К. Леонтьев хвалит Достоевского прежде всего за выведение на первый план субъективно-психических факторов общественной жизни, вопреки господствующей идейной тенденции к ее объективации и овнешнению. В 1881 г. Чичерин заметил, что либералам «дорога форма, как выражение зарождающейся политической свободы», консерваторы же «убеждены, что в эту форму земля вольет здоровое содержание»; двумя годами позже он заявил, что «и корень зла, и средства врачевания лежат не в учреждениях, не во внешних условиях, а в нас самих». С другой стороны,
Вестник Европы предостерегает (1880): «Правило: “men, no measures” – легко может обратиться в девиз самого узкого консерватизма, в готовое возражение против самой необходимой перемены».
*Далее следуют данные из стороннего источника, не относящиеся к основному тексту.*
(** One reception: the entry takes the chunk; it asks for the next one, or the
    payload is complete. *)
Lemma receive_next responder response now started key payload p sid dir remote o st :
  archived sid dir remote key payload p → has_work_retrieval responder = true →
  started ≤ now < started + kMiningWorkRequestLifetime →
  0 ≤ o < Z.of_nat (length payload) → o mod kMiningWorkChunkSize = 0 →
  let total := Z.of_nat (length payload) in
  let chunk := take (Z.to_nat (Z.min kMiningWorkChunkSize (total - o))) (drop (Z.to_nat o) payload) in
  parse_mining_work_response response = Ok (mkWorkResponse (mkWorkRequest key o) total chunk) →
  (∃ t, (t = 0 ∨ t = total) ∧ rt_pending st !! (hs_node_id responder, key) =
     Some (mkPending started t false (take (Z.to_nat o) payload))) →
  if o + kMiningWorkChunkSize <? total then
    ∃ request st', receive_work responder response now st =
        (Ok (mkWorkReceive (Some request) None), st') ∧
      make_mining_work_request (mkWorkRequest key (o + kMiningWorkChunkSize)) = Ok request ∧
      rt_pending st' !! (hs_node_id responder, key) =
        Some (mkPending started total false (take (Z.to_nat (o + kMiningWorkChunkSize)) payload))
  else
    ∃ st', receive_work responder response now st =
        (Ok (mkWorkReceive None (Some (cn_fast_hash payload))), st') ∧
      rt_received st' !! key = Some payload.
Proof.
  intros Hav Hcap Hnow Ho Hmod total chunk Hparse (t & Ht & Hp).
  destruct (archived_facts _ _ _ _ _ _ Hav) as (Hk & Hlen & Hid). fold total in Ho, Hlen.
  assert (rt_pending (expire now st) !! (hs_node_id responder, key) =
    Some (mkPending started t false (take (Z.to_nat o) payload))) as Hp'.
  { apply map_lookup_filter_Some. split; [done|]. unfold expired. cbn [snd pd_started].
    rewrite (proj2 (Z.ltb_ge _ _)), (proj2 (Z.leb_gt _ _)) by lia. done. }
  assert (take (Z.to_nat o) payload ++ chunk =
    take (Z.to_nat (Z.min (o + kMiningWorkChunkSize) total)) payload) as Happ.
  { unfold chunk. rewrite <-(take_drop (Z.to_nat o) (take (Z.to_nat (Z.min _ total)) payload)).
    rewrite take_take, take_drop_commute. f_equal; repeat f_equal; unfold kMiningWorkChunkSize; lia. }
  assert (receive_work responder response now st =
    match receive_chunk (mkWorkResponse (mkWorkRequest key o) total chunk)
            (mkPending started t false (take (Z.to_nat o) payload), rt_received (expire now st)) with
    | (Ok r, (pending, received)) => (Ok r, set_received received (set_pending
        (<[(hs_node_id responder, key) := pending]> (rt_pending (expire now st))) (expire now st)))
    | (Throw e, (pending, received)) => (Throw e, set_received received (set_pending
        (<[(hs_node_id responder, key) :=
           mkPending (pd_started pending) (pd_total pending) true []]>
           (rt_pending (expire now st))) (expire now st)))
    end) as ->.
  { unfold receive_work, check_peer, exec_bind, exec_const, exec_modify. rewrite Hcap, Hparse.
    change (require_that true ?m) with (Ok ()). cbn [ws_request wr_key]. by rewrite Hp'. }
  unfold receive_chunk, exec_bind, exec_get, exec_const, exec_modify, exec_ret.
  cbv zeta. cbn [ws_request ws_total_size ws_chunk wr_offset wr_key pd_bytes pd_total pd_started
    pd_finished].
  assert (length (take (Z.to_nat o) payload) = Z.to_nat o) as Hto by (rewrite length_take; lia).
  rewrite Hto, (proj2 (Z.eqb_eq o (Z.of_nat (Z.to_nat o)))) by lia.
  change (require_that true ?m) with (Ok ()). rewrite (proj2 (Z.eqb_neq total 0)) by lia.
  assert ((t =? 0) || (t =? total) = true) as ->.
  { rewrite orb_true_iff, !Z.eqb_eq. done. }
  change (require_that true ?m) with (Ok ()). cbv beta iota. rewrite Happ.
  assert (Z.of_nat (length (take (Z.to_nat (Z.min (o + kMiningWorkChunkSize) total)) payload)) =
    Z.min (o + kMiningWorkChunkSize) total) as Hl
    by (rewrite length_take; unfold kMiningWorkChunkSize; lia).
  rewrite Hl. destruct (Z.ltb_spec (o + kMiningWorkChunkSize) total) as [Hlt|Hge].
  - rewrite Z.min_l in * by lia. rewrite (proj2 (Z.ltb_lt _ _)) by lia.
    assert (wrap32 (o + kMiningWorkChunkSize) = o + kMiningWorkChunkSize) as ->.
    { unfold wrap32. apply Z.mod_small. unfold kMiningWorkChunkSize, kP2pMaxPayloadSize in *. lia. }
    assert (make_mining_work_request (mkWorkRequest key (o + kMiningWorkChunkSize)) =
      Ok (mkEnvelope kP2pProtocolVersion P2pProtocol.MiningWorkRequest 0
        (request_payload (mkWorkRequest key (o + kMiningWorkChunkSize))))) as Hq.
    { unfold make_mining_work_request.
      rewrite (proj2 (check_request_ok _)); [done|]. cbn [wr_key wr_offset].
      split; [apply Hav|]. split; [lia|]. rewrite <-(Z.mul_1_l kMiningWorkChunkSize) at 1.
      by rewrite Z.mod_add. }
    rewrite Hq. eexists _, _. split; [done|]. split; [done|].
    cbn [set_received set_pending rt_pending]. by rewrite lookup_insert_eq.
  - rewrite Z.min_r in * by lia. rewrite (proj2 (Z.ltb_ge _ _)) by lia.
    rewrite take_ge by lia. rewrite (av_proposal _ _ _ _ _ _ Hav), (av_key _ _ _ _ _ _ Hav).
    rewrite bool_decide_eq_true_2 by done. change (require_that true ?m) with (Ok ()). rewrite Hid.
    eexists. split; [done|]. cbn [set_received set_pending rt_received]. by rewrite lookup_insert_eq.
Qed.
Наконец, в написанном Гершензоном предисловии к сборнику
Вехи провозглашено – от имени всех авторов, в качестве «общей платформы» и помимо имеющихся разногласий,– «признание теоретического и практического первенства духовной жизни над внешними формами общежития». С этой точки зрения, говорится далее, «идеология русской интеллигенции, всецело покоящаяся на противоположном принципе – на признании безусловного примата общественных форм,– представляется участникам книги внутренно ошибочной и практически бесплодной».
Убеждение в приоритетной роли сознания в истории подразумевает, в частности, что традиционные социальные формы возникли не случайно, как считали представители Просвещения, но в соответствии с духовным опытом поколений. Социальным формам придается при этом существенно иное значение, нежели в материалистической и рационалистической мысли Просвещения, одновременно меньшее и большее. С одной стороны, они существуют не автономно, а являются только внешним воплощением духовных структур реальности, т. е. относятся к последним как явление к сущности, или как форма к содержанию. С другой стороны, духовная реальность воплощена в них более или менее адекватно и аутентично, что подтверждается их устойчивостью, тем, что они выдержали испытание временем. В качестве данных конкретных форм они соответствуют исторически уникальному духовному содержанию, так что в традиционном социальном порядке проявляется «дух народа» (Volkgeist). Акцент на исторической конкретности выводит консервативную мысль за рамки классической дихотомии содержания и формы, хотя первому, вполне идеалистически, по-прежнему придается больше значения. Так, Местр типически консервативно предпочитал неписаную конституцию писаной.